Organically grown food is not profitable

On the face of it, organic food is the way to go. It is good for the human body, fetches a higher price if looked at from the sellers perspective, and may last longer on shelves than a chemically saturated product would.

However in Trinidad and Tobago today organic foods are still in short supply, with no ready sources looming. It seems therefore the prospective buyer may need to rethink his or her approach in order to fill the ole food basket with goodies for the table.

Many agencies have sought to teach farmers of the benefits of growing food without the aid of synthetic, growth enhancing products, or would have them employ more of natures solutions when dealing with weeds and other aspects of land preparation.

Those agencies may revise certain techniques upon analysis though if they had to depend on product sales for their own funding – as the farmers must. The thing is a farmer needs cash in the short term, and chemically supported products gets an item ready for sale in a more consistent manner.

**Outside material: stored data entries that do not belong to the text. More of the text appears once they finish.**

(* ===== verification/ApiScenarios.v ===== *)
(** * The browser API on the in-memory backend

    Concrete requests on which the theorems of ApiRoutes are evaluated, the
    meeting of the approval route with the peer's wire shapes, and the
    histories that show where two writers of one file and the second look at
    the waiting applications go wrong. *)

From S2P Require Import Prelude JsString JsMap Json Policy AlterState AlterChat GroupSettings FriendSettings.
From S2P Require Import AgentRegistry Drafts Settings GroupContract Memory Network FakeNetwork Sessions SessionFace ApiRequest PayTools Scenarios.
From S2P Require Import Upgrade SoulnetWire SoulnetCalls ApiRoutes.
#[local] Open Scope Z_scope.

#[export] Instance demo_text : JsonText := CodedJson.
#[export] Instance demo_numbers : NumberToString := DecimalNumbers.
#[export] Instance demo_sqlite : Sqlite := WordMatch.

(** ** A paid group with one application *)

Definition FEE : list Z := js "25.00".
Definition WALLET : list Z := js "0xclub".
Definition CLUB : list Z := js "gp".
Definition BOB : list Z := js "fp-bob-0123456789abcdef".
Definition club_profile : GroupProfile := priced_profile open_profile FEE WALLET.
Definition bob_application : GroupApplication :=
  mkApplication BOB (js "Bob") (js "hi") None (Some (mkPayment (js "0xtx") (js "30.00") WALLET (Some (js "0xbob")) None None)).
Definition club : FakeGroup :=
  mkFG (js "Club") ME_FP 1 [mkMember ME_FP (js "Me") None] [] 0 club_profile [] [bob_application] true.

(** The gateway knows one payment: 25 USDC to the club's wallet. *)
Definition club_gateway : PayCall FakeState := λ method path body s,
  (inr (JObj [(js "valid", JBool (match body with
     | Some b => is_str (get b (js "to")) WALLET && is_str (get b (js "amount")) FEE && is_str (get b (js "tx_hash")) (js "0xtx")
     | None => false
     end))]), s).

Definition api_start (mounted_ : bool) : Api FakeState :=
  mkApi (mkFace (mkWorld (alloc CLUB club (w_net demo_start)) (w_se demo_start) 0) empty_db true [] [] [] false [] [] false)
    mounted_ (store_at None) (mkProto None None) [] [] [] 0 no_upgrades false.
Definition cfg0 : SoulmirrorSettings := resolveSettings None.
Definition on_api (r : Request) (a : Api FakeState) : option Reply * Api FakeState :=
  serve demo_uuid demo_worker (Some club_gateway) cfg0 true (λ t, (0, Z.of_nat (length t))) None None None r a.

Definition get_request (route : list Z) (query : list (list Z * list Z)) : Request := mkReq GET (API_PREFIX ++ route) query [].
Definition pair_body : json := JObj [(js "gid", JStr CLUB); (js "fp", JStr BOB)].

(** ** The announcement of a paid joiner *)

Definition short_fp (fp : list Z) : list Z := if (10 <? length fp)%nat then take 10 fp ++ js "…" else fp.

(** The group is told of a paid joiner only by a cut fingerprint and the list
    price: the application is looked up again after the approval removed it,
    so neither the applicant's name nor the amount that was paid is found. *)
Theorem approval_notice_anonymous {S : Type} `{NetworkClient S} (gid fp : list Z) (terms : PaidJoinInfo) (a : Api S) (n1 n2 : S) (apps : list GroupApplication)
    (Ha : net_groups_approve gid fp (net_state a) = (inr tt, n1)) (Hl : net_groups_applications gid n1 = (inr apps, n2))
    (Hd : ∀ x, x ∈ apps → ap_fp x ≠ fp) :
  approve_paid gid fp terms a =
  (inr (ok BOk), at_net (net_groups_send gid (js "✅ " ++ short_fp fp ++ js " paid " ++ pj_price terms ++ js " USDC and joined the group")
                           (Some (mkGroupSendOptions (Some (js "owner")) None None)) n2).2 a).
Proof.
  assert (findb (λ x, jeqb (ap_fp x) fp) apps = None) as Hn.
  { apply findb_None. intros x Hx. apply jeqb_neq. by apply Hd. }
  unfold approve_paid, answering, announce_joiner, mbind, io_bind. rewrite (cl_run _ _ _ _ Ha). unfold catch.
  rewrite (cl_run _ (at_net n1 a) _ _ Hl), Hn.
  change (join_notice fp terms None) with (js "✅ " ++ short_fp fp ++ js " paid " ++ pj_price terms ++ js " USDC and joined the group").
  destruct (net_groups_send gid _ _ n2) as [[e|r] n3] eqn:Es; rewrite (cl_run _ (at_net n2 (at_net n1 a)) _ _ Es); done.
Qed.

Definition club_approved : FakeState := (FakeNetwork.groups_approve CLUB BOB (net_state (api_start true))).2.

Lemma approval_notice_anonymous_witness :
  approve_paid CLUB BOB (mkPaid FEE WALLET) (api_start true) =
  (inr (ok BOk), at_net (net_groups_send CLUB (js "✅ fp-bob-012… paid 25.00 USDC and joined the group")
                           (Some (mkGroupSendOptions (Some (js "owner")) None None)) club_approved).2 (api_start true)) ∧
  ap_name bob_application = js "Bob" ∧ pay_amount <$> ap_payment bob_application = Some (js "30.00").
Proof.
  split; [|done].
  assert (js "✅ " ++ short_fp BOB ++ js " paid " ++ FEE ++ js " USDC and joined the group" = js "✅ fp-bob-012… paid 25.00 USDC and joined the group")
    as <- by (vm_compute; reflexivity).
  apply (approval_notice_anonymous CLUB BOB (mkPaid FEE WALLET) (api_start true) club_approved club_approved []); [vm_compute; reflexivity..|set_solver].
Defined.


(** ** The wallet behind a payment *)

(** When the backend is the soulnet peer, the gateway is never told who paid:
    the waiting applications are decoded without the payer and its proof, so
    a gateway that checks them and one that does not decide alike. *)
Theorem approval_forgets_payer {P : Type} (rpc : list Z → option json → P → (Thrown + json) * P) (clock : P → Z) (Date_parse : list Z → option Z)
    (command : list (list Z * json)) (gateway gateway' : PayCall (Calls P)) (gid fp : list Z) (terms : PaidJoinInfo) (a : Api (Calls P))
    (Hsame : ∀ b s, get b (js "payer") = None → get b (js "proof") = None → gateway POST P_VERIFY (Some b) s = gateway' POST P_VERIFY (Some b) s) :
  @check_payment _ (SoulnetNetwork rpc clock Date_parse command) (Some gateway) gid fp terms a =
  @check_payment _ (SoulnetNetwork rpc clock Date_parse command) (Some gateway') gid fp terms a.
Proof.
  assert (∀ apps s s', SoulnetCalls.groups_applications rpc clock Date_parse gid s = (inr apps, s') →
            ∀ x, x ∈ apps → ∃ now w, x = applicationFromWire Date_parse now w) as Hwire.
  { intros apps s s' Hr x Hx. unfold SoulnetCalls.groups_applications, rows in Hr. io_inv. unfold mret, io_ret, throw in Hr.
    repeat case_match; simplify_eq; [|by apply elem_of_nil in Hx]. apply list_elem_of_fmap in Hx as (w & -> & _). eauto. }
  unfold check_payment, mbind, io_bind.
  destruct (cl (SoulnetCalls.groups_applications rpc clock Date_parse gid) a) as [[e|apps] a1] eqn:Ea; cbn [net_groups_applications SoulnetNetwork]; rewrite Ea; [done|].
  destruct (applied_payment fp apps) as [p|] eqn:Ep; [|done].
  apply bind_Some in Ep as (x & [Hx _]%findb_Some & Hp). unfold cl, net in Ea.
  destruct (SoulnetCalls.groups_applications _ _ _ _ _) as [r n] eqn:Er. simplify_eq. destruct (Hwire _ _ _ Er _ Hx) as (now & w & ->).
  assert (pay_payer p = None ∧ pay_proof p = None) as [H1 H2].
  { cbn in Hp. by destruct (as_string _); simplify_eq. }
  unfold cl, net. rewrite Hsame; [done|..]; unfold verify_body, get; rewrite H1, H2; reflexivity.
Qed.

(** The peer lists an application with its payer; only the first gateway insists on one. *)
Definition listing_peer (method : list Z) (params : option json) (p : unit) : (Thrown + json) * unit :=
  (inr (JObj [(js "applications", JArr [demo_application])]), p).
Definition careless : PayCall (Calls unit) := λ _ _ _ s, (inr (JObj [(js "valid", JBool true)]), s).
Definition careful : PayCall (Calls unit) := λ m path b s,
  match b ≫= λ b, get b (js "payer") with Some _ => (inr (JObj [(js "valid", JBool false)]), s) | None => careless m path b s end.
Definition calls_api : Api (Calls unit) :=
  mkApi (mkFace (mkWorld (mkCalls tt None [] JNull None) (w_se demo_start) 0) empty_db true [] [] [] false [] [] false)
    true (store_at None) (mkProto None None) [] [] [] 0 no_upgrades false.

Lemma approval_forgets_payer_witness :
  (@check_payment _ (SoulnetNetwork listing_peer (λ _, 0) (λ _, None) []) (Some careful) CLUB (js "f1") (mkPaid FEE WALLET) calls_api).1 = inr None ∧
  getq (get demo_application (js "payment")) (js "payer") = Some (JStr (js "me")).
Proof.
  split; [|reflexivity].
  rewrite (approval_forgets_payer listing_peer (λ _, 0) (λ _, None) [] careful careless CLUB (js "f1") (mkPaid FEE WALLET) calls_api);
    [vm_compute; reflexivity|]. intros b s Hb _. unfold careful. cbn [mbind option_bind]. by rewrite Hb.
Defined.

(** ** Two writers of one file *)

Definition CODER : list Z := js "Coder".
Definition enable_coder : json := JObj [(js "gid", JStr CLUB); (js "voice", JObj [(js "name", JStr CODER); (js "on", JBool true)])].
Definition mute_other : json := JObj [(js "gid", JStr (js "g2")); (js "muted", JBool true)].
Definition after_settings (body : json) (a : Api FakeState) : Api FakeState := (group_settings POST body a).2.
(** What the file says of a voice after a restart. *)
Definition voice_on_disk (a : Api FakeState) : bool := voiceOn (load (store_at (groups_file a))) CLUB CODER.

(** The handler's own copy of the group settings is read at the first request
    and never again: written through the sessions plugin the voice is on disk,
    but when the plugin goes away the next write of an unrelated group puts
    the old copy back and the voice is lost. *)
Theorem own_copy_overwrites :
  let a1 := after_settings enable_coder (api_start true) in
  let a2 := after_settings mute_other (set_mounted false a1) in
  voice_on_disk a1 = true ∧ voice_on_disk a2 = false.
Proof. vm_compute. done. Qed.

(** ** Witnesses *)

Lemma settings_single_writer_witness :
  ∃ x a', group_settings POST enable_coder (api_start true) = (inr (ok (BSettings x)), a') ∧ voiceOn (group_store a') CLUB CODER = true ∧
    (group_settings GET enable_coder a').1 = inr (ok (BSettings x)).
Proof.
  destruct (settings_single_writer enable_coder CLUB (mkPatch None None (Some (mkVP CODER true None)) DutyKeep None) (api_start true)
              eq_refl eq_refl eq_refl eq_refl) as (x & a' & Hr & Hs & _ & Hget & _).
  exists x, a'. split; [exact Hr|]. split; [rewrite Hs; vm_compute; reflexivity|exact Hget].
Defined.


Lemma unmounted_sessions_untouched_witness :
  plugin_memory (on_api (get_request (js "state") []) (api_start false)).2 = plugin_memory (api_start false) ∧
  (on_api (mkReq POST (API_PREFIX ++ js "agents.list") [] []) (api_start false)).1 = Some (ok (BAgents [] [])).
Proof. split; [|vm_compute; reflexivity]. unfold on_api. apply unmounted_sessions_untouched. reflexivity. Defined.

Lemma streams_deliver_witness :
  let ops := [SConnect; SFrame (FState None); SConnect; SFrame (FState (Some CODER)); SClose 0; SFrame (FState None)] in
  frames_of 1 (fold_left stream_op ops (api_start true)) = [FStatus (net_status (net_state (api_start true))); FState (Some CODER); FState None].
Proof. intros ops. rewrite (streams_deliver (api_start true) ops 1 eq_refl eq_refl eq_refl). vm_compute. reflexivity. Defined.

One argument would suggest that the buyer needs to get into the picture, forcing the issue in his favor. Stepping back into time, it was always the consumer who decided what he ate, even if he was a forest dweller. In more modern societies the choice on what the eater gets is made in boardrooms, and even by scientists. With food it need not be so. The food supply must not be tampered with, even in the name of science.

Man is an evolved species and gets by best on what he has eaten through the millennia, those products are derived from age old plants and parts of animals living off the land. The animals used must ideally have been eating naturally if the meat were to be pure. All of this is not rocket science.

In these hard times, as farmers seek to satisfy their bottom line, as good fiscal management demands, the consumer may need to take the initiatives to ensure the food which comes to the table is what he wants, not what the marketers feel is right.

To do that buyers must form a power structure. A cooperative of sorts. The idea already works for other groups. We observe farmers always conform to demands made by the large supermarkets. So too, the consumer must convince the supermarkets that they want organically grown food.

The decades past reveal that housewives back then had pressure groups, they commanded a voice on what supermarkets stocked, and tried to demand standards. A lot of it has remained with us, a lot of which we now take for granted. Maybe it’s time the housewife take charge of the society again.